**Stored items from a collection**:

Definition getPolicyServerContainer (ps : PolicyServer) : Container :=
  mkContainer (NameWithPrefix ps) (pspec_Image (psrv_Spec ps))
    [mkVolumeMount certsVolumeName true secretsContainerPath;
     mkVolumeMount policiesVolumeName true policiesConfigContainerPath;
     mkVolumeMount policyStoreVolume false policyStoreVolumePath]
    ([env "KUBEWARDEN_CERT_FILE" (filepath_Join [secretsContainerPath; ServerCert]);
      env "KUBEWARDEN_KEY_FILE" (filepath_Join [secretsContainerPath; ServerPrivateKey]);
      env "KUBEWARDEN_PORT" (Itoa PolicyServerPort);
      env "KUBEWARDEN_READINESS_PROBE_PORT" (Itoa PolicyServerReadinessProbePort);
      env "KUBEWARDEN_POLICIES_DOWNLOAD_DIR" policyStoreVolumePath;
      env "KUBEWARDEN_POLICIES" (filepath_Join [policiesConfigContainerPath; policiesFilename]);
      env "KUBEWARDEN_SIGSTORE_CACHE_DIR" sigstoreCacheDirPath] ++
     pspec_Env (psrv_Spec ps))
    (Some (mkProbe PolicyServerReadinessProbe (IOSInt PolicyServerReadinessProbePort) "HTTP"))
    (mkResources (pspec_Requests (psrv_Spec ps)) (pspec_Limits (psrv_Spec ps)))
    None.

Definition has_sources (ps : PolicyServer) : bool :=
  (0 <? length (default [] (pspec_InsecureSources (psrv_Spec ps)))) ||
  bool_decide (0 < size (pspec_SourceAuthorities (psrv_Spec ps))).

Definition configureVerificationConfig (ps : PolicyServer) (c : Container) : Container :=
  if bool_decide (pspec_VerificationConfig (psrv_Spec ps) ≠ "")
  then ct_add_env (env "KUBEWARDEN_VERIFICATION_CONFIG_PATH"
         (filepath_Join [PolicyServerVerificationConfigContainerPath; verificationFilename]))
         (ct_add_mounts [mkVolumeMount verificationConfigVolumeName true
            PolicyServerVerificationConfigContainerPath] c)
  else c.
Definition configureImagePullSecret (ps : PolicyServer) (c : Container) : Container :=
  if bool_decide (pspec_ImagePullSecret (psrv_Spec ps) ≠ "")
  then ct_add_env (env "KUBEWARDEN_DOCKER_CONFIG_JSON_PATH" dockerConfigJSONPolicyServerPath)
         (ct_add_mounts [mkVolumeMount imagePullSecretVolumeName true
            dockerConfigJSONPolicyServerPath] c)
  else c.
Definition configuresInsecureSources (ps : PolicyServer) (c : Container) : Container :=
  if has_sources ps
  then ct_add_env (env "KUBEWARDEN_SOURCES_PATH"
         (filepath_Join [PolicyServerSourcesConfigContainerPath; sourcesFilename]))
         (ct_add_mounts [mkVolumeMount sourcesVolumeName true
            PolicyServerSourcesConfigContainerPath] c)
  else c.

**EXERCISE BRIEF**: Only the lines from the first line of the records through the line with "(filepath_Join [secretsContainerPath; ServerPrivateKey]);" should be reproduced, exactly and with nothing added.

**RESULT FOR THIS TASK**:
Definition getPolicyServerContainer (ps : PolicyServer) : Container :=
  mkContainer (NameWithPrefix ps) (pspec_Image (psrv_Spec ps))
    [mkVolumeMount certsVolumeName true secretsContainerPath;
     mkVolumeMount policiesVolumeName true policiesConfigContainerPath;
     mkVolumeMount policyStoreVolume false policyStoreVolumePath]
    ([env "KUBEWARDEN_CERT_FILE" (filepath_Join [secretsContainerPath; ServerCert]);
      env "KUBEWARDEN_KEY_FILE" (filepath_Join [secretsContainerPath; ServerPrivateKey]);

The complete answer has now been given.